▶ **EXCERPTED RECORDS**:
+-------+

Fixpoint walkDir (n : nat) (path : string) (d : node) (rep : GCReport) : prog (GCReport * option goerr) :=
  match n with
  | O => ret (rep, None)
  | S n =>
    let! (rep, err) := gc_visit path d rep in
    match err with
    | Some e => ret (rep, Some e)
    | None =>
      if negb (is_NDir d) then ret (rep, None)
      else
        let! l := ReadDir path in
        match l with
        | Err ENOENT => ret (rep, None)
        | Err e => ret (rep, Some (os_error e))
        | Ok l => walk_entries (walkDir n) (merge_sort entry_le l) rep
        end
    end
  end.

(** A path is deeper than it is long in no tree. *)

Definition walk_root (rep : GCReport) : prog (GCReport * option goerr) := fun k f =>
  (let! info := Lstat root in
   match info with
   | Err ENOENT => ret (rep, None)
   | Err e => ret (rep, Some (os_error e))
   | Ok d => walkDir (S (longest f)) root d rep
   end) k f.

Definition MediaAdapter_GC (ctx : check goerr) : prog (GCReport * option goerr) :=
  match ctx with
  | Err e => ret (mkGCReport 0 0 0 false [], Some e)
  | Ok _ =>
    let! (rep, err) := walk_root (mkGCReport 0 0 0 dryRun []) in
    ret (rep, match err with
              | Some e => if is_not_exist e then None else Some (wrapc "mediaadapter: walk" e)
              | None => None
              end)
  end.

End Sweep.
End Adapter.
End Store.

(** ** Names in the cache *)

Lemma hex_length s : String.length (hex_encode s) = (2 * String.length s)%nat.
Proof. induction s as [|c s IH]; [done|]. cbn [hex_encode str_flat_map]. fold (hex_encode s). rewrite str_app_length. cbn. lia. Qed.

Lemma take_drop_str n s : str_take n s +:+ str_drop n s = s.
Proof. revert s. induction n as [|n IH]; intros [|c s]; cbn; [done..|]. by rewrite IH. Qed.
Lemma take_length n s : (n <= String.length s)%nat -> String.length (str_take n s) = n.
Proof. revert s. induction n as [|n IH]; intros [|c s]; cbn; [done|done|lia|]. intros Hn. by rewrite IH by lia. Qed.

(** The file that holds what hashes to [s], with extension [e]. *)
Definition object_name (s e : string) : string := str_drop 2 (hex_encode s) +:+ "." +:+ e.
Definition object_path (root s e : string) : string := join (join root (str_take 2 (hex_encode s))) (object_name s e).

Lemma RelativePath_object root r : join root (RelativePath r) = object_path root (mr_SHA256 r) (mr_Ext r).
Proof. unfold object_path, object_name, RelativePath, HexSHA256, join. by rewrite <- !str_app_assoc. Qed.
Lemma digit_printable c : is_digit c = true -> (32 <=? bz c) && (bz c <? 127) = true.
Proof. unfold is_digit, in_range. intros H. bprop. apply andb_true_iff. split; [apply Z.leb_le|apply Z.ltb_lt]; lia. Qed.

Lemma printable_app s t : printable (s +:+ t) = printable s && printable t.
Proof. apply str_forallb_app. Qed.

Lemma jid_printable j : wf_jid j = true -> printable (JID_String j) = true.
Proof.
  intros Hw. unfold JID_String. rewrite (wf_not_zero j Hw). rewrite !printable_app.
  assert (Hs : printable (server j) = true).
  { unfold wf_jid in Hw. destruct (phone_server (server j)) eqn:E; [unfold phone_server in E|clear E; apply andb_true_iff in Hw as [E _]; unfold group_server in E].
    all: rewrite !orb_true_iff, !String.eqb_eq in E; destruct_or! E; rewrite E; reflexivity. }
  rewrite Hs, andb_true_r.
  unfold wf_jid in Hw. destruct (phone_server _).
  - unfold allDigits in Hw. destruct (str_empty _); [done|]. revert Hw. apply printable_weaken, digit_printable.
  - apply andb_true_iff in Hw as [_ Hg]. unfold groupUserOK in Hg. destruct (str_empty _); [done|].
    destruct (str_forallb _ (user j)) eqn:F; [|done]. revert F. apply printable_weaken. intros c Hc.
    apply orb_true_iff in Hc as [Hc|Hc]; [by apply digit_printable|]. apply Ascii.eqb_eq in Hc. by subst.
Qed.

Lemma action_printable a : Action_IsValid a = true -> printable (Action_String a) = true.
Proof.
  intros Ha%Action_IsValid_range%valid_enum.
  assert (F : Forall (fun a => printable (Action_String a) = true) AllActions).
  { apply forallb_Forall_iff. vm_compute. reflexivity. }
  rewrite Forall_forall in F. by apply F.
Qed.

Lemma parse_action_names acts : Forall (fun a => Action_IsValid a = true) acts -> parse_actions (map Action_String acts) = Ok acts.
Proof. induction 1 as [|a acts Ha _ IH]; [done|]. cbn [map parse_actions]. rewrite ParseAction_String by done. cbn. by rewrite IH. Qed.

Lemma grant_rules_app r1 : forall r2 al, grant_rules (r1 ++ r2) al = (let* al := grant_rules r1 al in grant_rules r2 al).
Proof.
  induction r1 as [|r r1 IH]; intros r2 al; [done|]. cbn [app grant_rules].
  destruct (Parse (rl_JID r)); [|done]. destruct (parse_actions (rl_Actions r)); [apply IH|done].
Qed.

+-------+

▶ **YOUR GOAL**: Search the entries for the line holding "rewrite Forall_forall in F. by apply F.". Return that line and the ones after it through the last, exactly.

▶ **WRITTEN RESPONSE**:
  rewrite Forall_forall in F. by apply F.
Qed.

Lemma parse_action_names acts : Forall (fun a => Action_IsValid a = true) acts -> parse_actions (map Action_String acts) = Ok acts.
Proof. induction 1 as [|a acts Ha _ IH]; [done|]. cbn [map parse_actions]. rewrite ParseAction_String by done. cbn. by rewrite IH. Qed.

Lemma grant_rules_app r1 : forall r2 al, grant_rules (r1 ++ r2) al = (let* al := grant_rules r1 al in grant_rules r2 al).
Proof.
  induction r1 as [|r r1 IH]; intros r2 al; [done|]. cbn [app grant_rules].
  destruct (Parse (rl_JID r)); [|done]. destruct (parse_actions (rl_Actions r)); [apply IH|done].
Qed.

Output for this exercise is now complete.